Cardiac amyloidosis is caused by amyloid deposits derived from different human plasma proteins. It can lead to cardiac conduction disturbances, restrictive cardiomyopathy, and low output heart failure. The heart is variably involved during the development of systemic amyloidosis and seems to be more frequently affected in immunoglobulin (primary) than in reactive (secondary) amyloidosis. Amyloid is common in the elderly. Isolated atrial amyloid, for which a major subunit is the atrial natriuretic peptide, seems to be three times more frequent than senile cardiac amyloid, which is derived from normal prealbumin (transthyretin). Like polyneuropathy, cardiac amyloidosis is a prominent clinical feature of hereditary amyloidosis, namely of the autosomal dominant transthyretin (TTR) type. All 28 cases of TTR amyloidoses reported so far were heterozygotes for a single nucleotide change in the gene for TTR that resulted in amino acid substitutions in the mature protein.
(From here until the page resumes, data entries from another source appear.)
(** The head is popped. *)
Lemma pop_front_view o q h x X : queues_ok o q -> view q h = x :: X -> exists o', queues_ok o' (uip_packetqueue_pop h q) /\
  (forall h', view (uip_packetqueue_pop h q) h' = if decide (h' = h) then X else view q h') /\
  uip_packetqueue_free_len (uip_packetqueue_pop h q) = uip_packetqueue_free_len q + 1.
Proof.
  intros H E. destruct (view_cons q h x X E) as (i & l & El & Ex). destruct (pop_ok o q h i l H El) as (o' & Ho & Hok & R).
  destruct (pop_view o q h i l H El) as [Ev Hv]. exists o'. split; [done|]. split.
  - intros h'. destruct (decide (h' = h)) as [->|Hn]; [rewrite E in Ev; by injection Ev|by apply Hv].
  - rewrite (free_len_ok _ _ Hok), (free_len_ok _ _ H). pose proof (pool_bound _ _ _ (qs_pool _ _ H)) as Hb. rewrite Ho in Hb |- *. cbn [length] in *. lia.
Qed.

(** Popping an empty queue does nothing, and no pop changes the frames of another queue. *)
Lemma pop_other o q h : queues_ok o q -> exists o', queues_ok o' (uip_packetqueue_pop h q) /\
  forall h', h' <> h -> view (uip_packetqueue_pop h q) h' = view q h'.
Proof.
  intros H. destruct (list_of q h) as [|i l] eqn:E; [exists o; unfold uip_packetqueue_pop; by rewrite E|].
  destruct (pop_ok o q h i l H E) as (o' & _ & Hok & _). exists o'. split; [done|]. by destruct (pop_view o q h i l H E) as [_ Hv].
Qed.

End PacketQueue.
(** ** Events *)

(** A packet from the LAN in [uip_buf]; [ZIP_EVENT_QUEUE_UPDATED]; the end of the transmission; the mailbox
    transmits a packet; the timers; and others take packets of the pool and give them back. *)
Inductive event :=
| Input (e : env) (buf : list Z) (len : Z) (decrypted : bool)
| Process (e : env) (o : outcome)
| Completed (e : env) (status : Z)
| MailboxSend (e : env) (o : outcome) (buf : list Z) (len : Z)
| QueueTimer
| Lifetime (i : nat)
| OtherAlloc (h : Z) (data : list Z) (lifetime : Z)
| OtherPop (h : Z)
| OtherNew (h : Z)
| Init.

Definition step (ev : event) : M unit :=
  match ev with
  | Input e buf len decrypted => modify (set_uip buf len) ;; node_input_queued e (node_of buf) decrypted ;; mret tt
  | Process e o => process_node_queues e o
  | Completed e status => ClassicZIPNode_CallSendCompleted_cb e status
  | MailboxSend e o buf len => modify (set_uip buf len) ;; ClassicZIPNode_input e o MailboxDone false ;; modify (fun s => set_uip (uip_buf s) 0 s)
  | QueueTimer => s ← get; match queue_timer s with Some _ => queue_send_timeout | None => mret tt end
  | Lifetime i => s ← get; match lifetimer (packet (pq s) i) with Some _ => upd (lifetime_over i) | None => mret tt end
  | OtherAlloc h data t => fun s =>
    match uip_packetqueue_alloc h data (length data) t (pq s) with Ok (_, q) => Ok (tt, set_pq q s) | Fault f => Fault f end
  | OtherPop h => upd (uip_packetqueue_pop h)
  | OtherNew h => upd (uip_packetqueue_new h)
  | Init => node_queue_init
  end.

Fixpoint run (evs : list event) : M unit :=
  match evs with [] => mret tt | ev :: evs => step ev ;; run evs end.

(** Static memory at the start. *)
Definition state0 : state := mkState queues0 QS_IDLE None (replicate 2 0) 0 (replicate QUEUE_BUF_SIZE 0) 0
    (replicate UIP_BUFSIZE 0) 0 None 0 false [].

End Node.
End NodeQueue.
(** How deep the calls of a transition may nest. *)
Definition rank (s : MB) (ev : mb_event_t) : nat :=
  let p := ahead (mb_list s) (last_entry s) in
  match state s, ev with
  | MB_STATE_IDLE, MB_EVNET_TIME_TO_PING => 3 + 2 * lst s
  | MB_STATE_IDLE, MB_EVENT_WAKEUP => 8 + lst s
  | MB_STATE_PROBE_WAKEUP_INTERVAL, MB_EVENT_TRANSITION => 7 + lst s
  | MB_STATE_PROBE_WAKEUP_INTERVAL, MB_EVENT_SEND_DONE => 6 + lst s
  | MB_STATE_SENDING, MB_EVENT_TRANSITION => 5 + lst s
  | MB_STATE_SENDING, MB_EVENT_SEND_DONE => 4 + p
  | MB_STATE_SENDING, _ => 5 + p
  | MB_STATE_PING_ZIPCLIENTS, MB_EVENT_TRANSITION => 2 + 2 * p
  | MB_STATE_PING_ZIPCLIENTS, MB_EVENT_SEND_DONE => 1 + 2 * p
  | MB_STATE_SEND_NO_MORE_INFO_DELAYED, MB_EVENT_TIMEOUT => 3
  | MB_STATE_SEND_NO_MORE_INFO, MB_EVENT_TRANSITION => 3
  | MB_STATE_SEND_NO_MORE_INFO, MB_EVENT_SEND_DONE => 2
  | _, _ => 1
  end.

(** The events of the service, and when they come. *)
Definition fits (s : MB) (ev : mb_event_t) : Prop :=
  match ev with
  | MB_EVENT_POP | MB_EVENT_POPLAST | MB_EVNET_PING_REQ => False
  | MB_EVENT_WAKEUP => node s <> 0 /\ rest s
  | MB_EVENT_TRANSITION => True
  | _ => rest s
  end.

(** What a call of the transition does. *)
Definition calls_ok (bound : nat) (tr : mb_event_t -> M unit) : Prop :=
  forall ev s, core s -> fits s ev -> (rank s ev <= bound)%nat -> wp (tr ev) (fun _ s' => core s' /\ rest s') s.

Section Calls.
Context (bound : nat) (tr : mb_event_t -> M unit) (Htr : calls_ok bound tr).

Definition post (_ : unit) (s : MB) : Prop := core s /\ rest s.

Lemma done_ok status s : core s -> rest s -> (rank s MB_EVENT_SEND_DONE <= bound)%nat -> wp (mb_send_done tr status) post s.
Proof. intros H Hr Hb. apply step_modify. apply (Htr MB_EVENT_SEND_DONE (set_txStatus status s)); [by apply (mb_core_ext s); [..|apply H]|done|done]. Qed.

(** Asking changes nothing else. *)
Lemma ask_ok (Q : outcome -> MB -> Prop) s : (forall a l, Q a (set_answers l s)) -> wp ask Q s.
Proof.
  intros H. unfold wp, ask. destruct (answers s) as [|a l] eqn:E; [|apply H]. specialize (H Pending []). rewrite <- E in H. by destruct s.
Qed.

Definition told (s s' : MB) : Prop := core s' /\ state s' = state s /\ mb_list s' = mb_list s /\ last_entry s' = last_entry s.
(* ===== verification/MailboxRuns.v ===== *)
(** * Runs of the mailbox (src/Mailbox.c)

    The theorems at work on concrete messages, and what events of kinds they leave out do. *)
From S2P Require Import Prelude Effects Pool PacketQueue NodeQueue NodeQueueSpec NodeQueueRuns Mailbox MailboxSpec.
Import Effects Pool.
Import PacketQueue(QUEUE_BUF_SIZE).
Import NodeQueue(outcome(..), TRANSMIT_COMPLETE_OK, TRANSMIT_COMPLETE_NO_ACK, TRANSMIT_COMPLETE_REQUEUE).
Import NodeQueueRuns(node_of_address, pkt, in_buf).
Import Mailbox MailboxSpec.

Module MailboxRuns.

Definition address_of_node (n : Z) : list Z := replicate 15 0xFD ++ [n].
Definition runs (evs : list event) (s : MB) : res (unit * MB) := run node_of_address address_of_node evs s.

(** The state after events that do not fail. *)
Definition after (evs : list event) (s : MB) : MB := match runs evs s with Ok (_, s') => s' | Fault _ => s end.

Lemma after_reachable evs s : reachable node_of_address address_of_node s -> Forall (fun ev => forall s, legal s ev) evs ->
  reachable node_of_address address_of_node (after evs s).
Proof.
  unfold after, runs. intros R L. revert s R. induction L as [|ev evs Hev L IH]; intros s R; [exact R|]. cbn [run].
  destruct (wp_run _ _ _ (mb_step_ok node_of_address address_of_node ev s (mb_reachable_inv _ _ s R) (Hev s))) as ([] & s1 & E & _).
  unfold mbind, Eff_bind. rewrite E. specialize (IH s1 (reach_step _ _ s ev s1 R (Hev s) E)).
  destruct (run _ _ evs s1) as [[[] s2]|f] eqn:E2; [exact IH|]. exact R.
Qed.

(** The nodes 7 and 9 are known, wake up every hundred seconds and are on time. *)
Definition env1 : env := mkEnv 1000 (fun n => if (n =? 7) || (n =? 9) then Some (100, 900) else None) (fun _ => 13) (fun _ => false) false true 0.
Definition env_later : env := mkEnv 2000 (rd_get_node_dbe env1) (fun _ => 13) (fun _ => false) false true 0.
Definition started (a : list outcome) : MB := state0 ENABLE_MAILBOX_SERVICE a.
Definition post_of (x : list Z) : event := Post env1 (in_buf x) (Z.of_nat (length x)).

(** The message [tag] for a node; and one whose sender has more to say. *)
Definition message_for (n tag : Z) : list Z := pkt 0x60 n tag.
Definition message_more (n tag : Z) : list Z := <[51%nat := 0x60]> (pkt 0x60 n tag).

Definition posts : list event := map post_of [message_for 7 1; message_for 8 2; message_for 7 3; message_for 7 4].

Lemma post_legal n tag s : legal s (post_of (message_for n tag)).
Proof. split; [vm_compute; lia|]. split; [by vm_compute|]. vm_compute. split; discriminate. Qed.

Lemma posts_reachable : reachable node_of_address address_of_node (after posts (started [])).
Proof. apply after_reachable; [by constructor|]. repeat (apply list.Forall_cons; split; [intros s; apply post_legal|]). constructor. Qed.

Lemma mailbox_safe_witness : legal (after posts (started [])) (Wakeup env1 7 false) /\
  exists s', step node_of_address address_of_node (Wakeup env1 7 false) (after posts (started [])) = Ok (tt, s').
Proof.
  split; [vm_compute; discriminate|].
  destruct (mailbox_safe node_of_address address_of_node (after posts (started [])) (Wakeup env1 7 false)) as [(s' & E & _) _];
    [apply posts_reachable|vm_compute; discriminate|by exists s'].
Defined.

(** Of three messages for node 7 the second is not acknowledged. *)
Lemma mailbox_delivers_witness : exists s', mb_list s' = [1; 2]%nat /\ state s' = MB_STATE_IDLE.
Proof.
  destruct (mailbox_delivers node_of_address address_of_node env1 7 (after posts (started []))
    [TRANSMIT_COMPLETE_OK; TRANSMIT_COMPLETE_NO_ACK; TRANSMIT_COMPLETE_OK] TRANSMIT_COMPLETE_OK) as (s' & _ & _ & E & _ & Hs).
  - apply posts_reachable.
  - split; [vm_compute; reflexivity|vm_compute; reflexivity|vm_compute; reflexivity|vm_compute; reflexivity|discriminate|exists 100, 900; split; [reflexivity|vm_compute; discriminate]|vm_compute; discriminate|vm_compute; reflexivity|vm_compute; reflexivity].
  - vm_compute. reflexivity.
  - replace (List.filter _ _) with [0; 2; 3]%nat by (vm_compute; reflexivity). repeat (constructor; [vm_compute; discriminate|]). constructor.
  - exists s'. split; [|exact Hs]. rewrite E. vm_compute. reflexivity.
Defined.

(** ** What the theorems leave out *)

(** What has been given to the transmitter: the node and the sequence number of the message; and the end, if there
    was one. *)
Definition sent (s : MB) : list (Z * Z) := flat_map (fun o => match o with Transmit n x => [(n, at_ x 52)] | _ => [] end) (outs s).
Definition result (evs : list event) (s : MB) : list (Z * Z) * list nat * mb_state_enum + fault :=
  match runs evs s with Ok (_, s') => inl (sent s', mb_list s', state s') | Fault f => inr f end.

(** A MAILBOX_QUEUE command from a client, with a message. *)
Definition client : list Z := replicate 15 0xFC ++ [1].
Definition queue_command (mode hdl : Z) (x : list Z) : event :=
  Command env1 client 0x101B ([COMMAND_CLASS_MAILBOX; MAILBOX_QUEUE; mode; hdl] ++ x ++ replicate 8 0) (Z.of_nat (4 + length x)).

(** The first POP or PING of another gateway fails an assertion when its packet or ping ends: the entry of which it
    is the end is asked for, although the session has none. *)
Example pop_asserts : result [queue_command MAILBOX_POP 5 (message_for 7 1); SendDone env1 TRANSMIT_COMPLETE_OK] (started []) = inr AssertFailed.
Proof. vm_compute. reflexivity. Qed.

Example ping_asserts : result [queue_command MAILBOX_PING 5 (message_for 7 1); SendDone env1 TRANSMIT_COMPLETE_OK] (started []) = inr AssertFailed.
Proof. vm_compute. reflexivity. Qed.

(** A MAILBOX_QUEUE command of two bytes has a message of 65535 bytes. *)
Example short_command_overruns :
  result [Command env1 client 0x101B ([COMMAND_CLASS_MAILBOX; MAILBOX_QUEUE] ++ replicate 60 0) 2] (started []) = inr OutOfBounds.
Proof. vm_compute. reflexivity. Qed.

(** A message of a MAILBOX_QUEUE command is transmitted with one byte of what follows it in memory. *)
Example popped_with_another_byte :
  match runs [queue_command MAILBOX_POP 5 (message_for 7 1)] (started []) with Ok (_, s) => outs s | Fault _ => [] end = [Transmit 7 (message_for 7 1 ++ [0])].
Proof. vm_compute. reflexivity. Qed.

(** An ACK of any client ends the transmission of a message, which leaves the mailbox before the node has got it. *)
Example stray_ack_drops_message :
  result [post_of (message_for 7 1); Wakeup env1 7 false; queue_command MAILBOX_ACK 0 []] (started []) = inl ([(7, 1)], [], MB_STATE_SEND_NO_MORE_INFO).
Proof. vm_compute. reflexivity. Qed.

(** A message is dropped while it is on its way, and its block is taken by a message for node 8: the end of the
    transmission drops that one, which is never sent. *)
Example purged_block_reused :
  result [post_of (message_for 7 1); Wakeup env1 7 false; Failing env_later 7; post_of (message_for 8 2); SendDone env1 TRANSMIT_COMPLETE_OK] (started [])
    = inl ([(7, 1)], [], MB_STATE_SEND_NO_MORE_INFO).
Proof. vm_compute. reflexivity. Qed.

(** A packet of the node queue that the node acknowledges meanwhile has the message sent a second time. *)
Example frame_sent_repeats_message :
  result [post_of (message_for 7 1); Wakeup env1 7 false; FrameSent env1 7] (started []) = inl ([(7, 1); (7, 1)], [0]%nat, MB_STATE_SENDING).
Proof. vm_compute. reflexivity. Qed.

(** While the transmitter is busy every message is passed over, and the node is sent to sleep without them. *)
Example busy_transmitter_skips :
  match runs [post_of (message_for 7 1); post_of (message_for 7 2); Wakeup env1 7 false] (started [Finished TRANSMIT_COMPLETE_REQUEUE; Finished TRANSMIT_COMPLETE_REQUEUE]) with
  | Ok (_, s) => Some (mb_list s, list.last (outs s)) | Fault _ => None end = Some ([0; 1]%nat, Some (NoMoreInfo 7)).
Proof. vm_compute. reflexivity. Qed.

(** A message pushed with the handle 5 is reported to the proxy with the handle of another block. *)
Example waiting_with_wrong_handle :
  match runs [queue_command MAILBOX_PUSH 5 (message_for 7 1); WaitingTimer 0] (started []) with
  | Ok (_, s) => map (fun o => match o with SendZIP dest _ cmd => (dest, take 4 cmd) | _ => ([], []) end) (outs s) | Fault _ => [] end
    = [(client, [COMMAND_CLASS_MAILBOX; MAILBOX_QUEUE; MAILBOX_WAITING; 0])].
Proof. vm_compute. reflexivity. Qed.

(** A sender that has announced more: the node is told after three seconds that there is no more. *)
Example more_information_waits :
  match runs [post_of (message_more 7 1); Wakeup env1 7 false; SendDone env1 TRANSMIT_COMPLETE_OK] (started []) with
  | Ok (_, s) => Some (state s, no_more_timer s, length (outs s)) | Fault _ => None end = Some (MB_STATE_SEND_NO_MORE_INFO_DELAYED, Some 3000, 2%nat).
Proof. vm_compute. reflexivity. Qed.

End MailboxRuns.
A new TTR genetic variant is reported in a German family where the index patient presented at the age of 63 with anginal pain and arrhythmia. Electrocardiography was suggestive of a pseudoinfarction pattern, and echocardiography and cardiac catheterisation showed signs of hypertrophic nonobstructive cardiomyopathy with increased ventricular filling pressures and a prominent "a" wave. Amyloid of the TTR type was identified by immunohistochemistry in the endomyocardial biopsy specimen. Hybrid isoelectric focusing established heterozygosity by showing normal TTR protein and an electrically neutral TTR variant differing from all known TTR variants so far. The patient died in an accident before investigations were complete. Electrophoretic analysis of the plasma from his first degree relatives (son, daughter, brother, and mother) identified the asymptomatic 22 year old son as an apparently heterozygous carrier of the mutant TTR protein. Comparative tryptic peptide mapping and sequencing showed that isoleucine at position 68 of the amino acid sequence was replaced by leucine.